Business expectations for the coming year slumped sharply to the weakest since May 2020. The gloomy outlook principally reflected concerns over soaring energy prices and the detrimental impact of rising inflation on firms’ costs and customer demand.
A eurozone recession is on the cards as companies report worsening business conditions and intensifying price pressures linked to soaring energy cost, Chris Williamson, chief business economist at S&P Global Market Intelligence said.
The challenge facing policymakers of taming inflation while avoiding a hard landing for the economy is becoming increasingly difficult, Williamson added.
By country, Germany’s private sector economy slipped deeper into contraction in September on increased energy costs. The flash composite output index fell to a 28-month low of 45.9 in September from 46.9 in the prior month. The reading was the lowest since May 2020.
The deterioration owed to a steep and accelerated decline in service sector activity that was the quickest for 28 months. The services PMI decreased to 45.4 from 47.7 a month ago. The reading was seen at 47.2. The factory PMI came in at 48.3 versus 49.1 in August and the forecast of 48.3.
France’s private sector growth unexpectedly improved in September driven by the services activity.
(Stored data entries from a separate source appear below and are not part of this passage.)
(* ===== verification/System.v ===== *)
(** * The server as a whole

    The loops that share the database, the Redis server and the network, stepped
    in any order: connections of agents ([ws_agent]), the processes that read
    the event stream ([run], [run_consumer]), the dispatcher ([_tick]) and the
    HTTP routes.  The routes appear as transactions that leave the actions
    alone and keep what is stored; no route of the program writes an action.

    The history of a run is a list of steps, each with the state it was taken
    in.  The theorem follows a command from the frame on the wire back to the
    event that caused it. *)

From S2P Require Import Ingest Provision ReadApi.
From S2P Require Import Prelude PyStr PyVal PyStd Json Sigma Redis SigmaRunner Detectors Db Pipeline.
From S2P Require Import Dispatcher Ws Streams Response.

Abbreviation entries_of t := (x_entries (Streams.stream_of t)).

(** A network that records the texts; [ok] says which closing handshakes raise. *)
Definition close_log {C} (ok : C -> Z -> bool) (c : C) (code : Z) : M (list (C * string)) unit :=
  fun log => (log, if ok c code then Ok tt else Raise ConnectionError).

Section System.
Context {D T C : Type} `{DatabaseLaws D} `{StreamFrame T} `{!StreamLaws T}.
Context `{Countable C}.
Context (maxlen : Z) (uuid4 : M D string) (re_search : string -> string -> res bool).
Context (detectors : list (Z -> ParsedEvent -> M T (list DetectionResult))).
Context (clock : string -> Z) (rules : string -> res (list CompiledSigmaRule)).
Context (loads : string -> res val).
Context (hello_validate : list (string * val) -> res HelloFrame).
Context (event_validate : list (string * val) -> res EventInner).
Context (ack_validate : list (string * val) -> res CommandAckFrame).
Context (settings : WsSettings) (allow : bool) (mode : string).

(** ** The state *)

Record sys : Type := mkSys {
  y_db : D;
  y_redis : T;
  y_net : list (C * string);
  y_reg : registry C;
  y_sessions : gmap C (option string * phase);
  y_workers : list (worker * status);
  y_given : list (worker * (string * fieldmap))
}.

Inductive act : Type :=
| Connect (c : C) (nonce : string) (ok : C -> string -> bool) (closes : C -> Z -> bool)
| Receive (c : C) (mono now : Z) (input : res string)
    (ok : C -> string -> bool) (closes : C -> Z -> bool)
| Work (x : step)
| Tick (now : Z) (ok : C -> string -> bool)
| Route (t : M db unit).

Definition shared (s : sys) : (D * T) * (list (C * string) * registry C) :=
  ((y_db s, y_redis s), (y_net s, y_reg s)).

(** A connection hands the world back with its own [agent_id] and phase. *)
Definition hand_back (c : C) (s : sys)
    (out : (option string * ((D * T) * (list (C * string) * registry C))) * phase) : sys :=
  let '((agent, ((d, t), (n, g))), ph) := out in
  mkSys d t n g (<[c := (agent, ph)]> (y_sessions s)) (y_workers s) (y_given s).

Definition publish (e : Event) : M T unit := _ ← publish_event (xadd maxlen) e; mret tt.

Definition perform (a : act) (s : sys) : sys :=
  match a with
  | Connect c nonce ok closes =>
      hand_back c s (connect (D := D) (R := T) (send_log ok) (close_log closes) c nonce (shared s))
  | Receive c mono now input ok closes =>
      match y_sessions s !! c with
      | None => s
      | Some (agent, ph) =>
          hand_back c s (on_text (send_log ok) (close_log closes) loads hello_validate event_validate
            ack_validate publish settings c mono now ph input (agent, shared s))
      end
  | Work x =>
      let '((given, (d, t)), ws) := do_step maxlen uuid4 re_search detectors clock rules x
          (y_workers s) (y_given s, (y_db s, y_redis s)) in
      mkSys d t (y_net s) (y_reg s) (y_sessions s)
        (match ws with Ok l => l | Raise _ => y_workers s end) given
  | Tick now ok =>
      let '((d, (n, g)), _) := _tick (send_log ok) allow mode now (y_db s, (y_net s, y_reg s)) in
      mkSys d (y_redis s) n g (y_sessions s) (y_workers s) (y_given s)
  | Route t =>
      mkSys (transaction t (y_db s)).1 (y_redis s) (y_net s) (y_reg s) (y_sessions s) (y_workers s)
        (y_given s)
  end.

(** ** What the rows have to satisfy *)

Definition well_formed (e : Event) : Prop :=
  is_uuid (e_id e) /\ is_uuid (e_host_id e) /\ fromtimestamp (e_occurred_at e) = Ok (e_occurred_at e).

Definition hosts_ok (st : db) : Prop := forall id h, db_hosts st !! id = Some h -> h_id h = id.
Definition events_ok (st : db) : Prop :=
  forall id e, db_events st !! id = Some e -> e_id e = id /\ well_formed e.

(** Events stay as they are; of an alert the host, the detector and the severity
    do. *)
Definition extends (st st' : db) : Prop :=
  db_events st ⊆ db_events st'
  /\ forall i al, db_alerts st !! i = Some al -> exists al', db_alerts st' !! i = Some al'
       /\ al_host_id al' = al_host_id al /\ al_detector al' = al_detector al
       /\ al_severity al' = al_severity al.

(** A transaction of the HTTP routes. *)
Definition route_ok (t : M db unit) : Prop :=
  forall st st', t st = (st', Ok tt) ->
    db_actions st' = db_actions st /\ extends st st'
    /\ (hosts_ok st -> hosts_ok st') /\ (events_ok st -> events_ok st').

(** When a step may be taken: a connection is new, what is published is stored. *)
Definition enabled (a : act) (s : sys) : Prop :=
  match a with
  | Connect c _ _ _ => y_sessions s !! c = None
  | Work (Publish e) => db_events (tables (y_db s)) !! e_id e = Some e
  | Route t => route_ok t
  | _ => True
  end.

(** [history s0 tr s]: the steps of [tr], newest first, lead from [s0] to [s]. *)
Inductive history (s0 : sys) : list (sys * act) -> sys -> Prop :=
| history_nil : history s0 [] s0
| history_cons tr s a : history s0 tr s -> enabled a s -> history s0 ((s, a) :: tr) (perform a s).

(** The server starts: rows of hosts and events, nothing ordered or streamed yet. *)
Definition initial (s : sys) : Prop :=
  hosts_ok (tables (y_db s)) /\ events_ok (tables (y_db s)) /\ db_actions (tables (y_db s)) = ∅
  /\ entries_of (y_redis s) = [] /\ y_reg s = ∅ /\ y_sessions s = ∅.

(** ** Causes *)

(** What a detector or a rule asks for on an event: the detector, the severity
    and the action. *)
Inductive demand (e : Event) : string -> string -> option (string * string * option Z) -> Prop :=
| demand_detector det now t rs r :
    In det detectors -> (det now (shown_event e) t).2 = Ok rs -> In r rs ->
    demand e (dr_detector r) (dr_severity r)
      (a ← dr_action r; Some (da_kind a, da_target a, da_ttl_sec a))
| demand_rule id now t rs fires f act :
    rules id = Ok rs -> (evaluate re_search now rs (shown_event e) t).2 = Ok fires -> In f fires ->
    match fire_rendered_action f with
    | Some a => exists k ttl, text_param (ra_kind a) = Ok k /\ int_param (ra_ttl_sec a) = Ok ttl
                  /\ act = Some (k, ra_target a, ttl)
    | None => act = None
    end ->
    demand e (rule_id (fire_rule f)) (rule_level (fire_rule f)) act.

(** The alert of the action was raised on a stored event of the same host, and
    the action is what was asked for then. *)
Definition traced (st : db) (a : Action) : Prop :=
  exists i al e, ac_alert_id a = Some i /\ db_alerts st !! i = Some al
  /\ db_events st !! e_id e = Some e
  /\ al_host_id al = Some (e_host_id e) /\ ac_host_id a = Some (e_host_id e)
  /\ demand e (al_detector al) (al_severity al) (Some (ac_kind a, ac_target a, ac_ttl_sec a)).

Definition actions_ok (st : db) : Prop :=
  forall id a, db_actions st !! id = Some a -> ac_id a = id /\ traced st a.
The composite output index rose to 51.2 in September from a 17-month low of 50.4 in August. The reading was forecast to fall to 49.8.
The service sector was the sole driver of the expansion in September, which was in stark contrast to the trend in the manufacturing sector.
The flash services PMI advanced to 53.0 from 51.2 in the previous month. The expected score was 50.5. On the other hand, the manufacturing PMI fell to a 28-month low of 47.8 in September from 50.6 a month ago. The reading was also well below economists’ forecast of 49.8.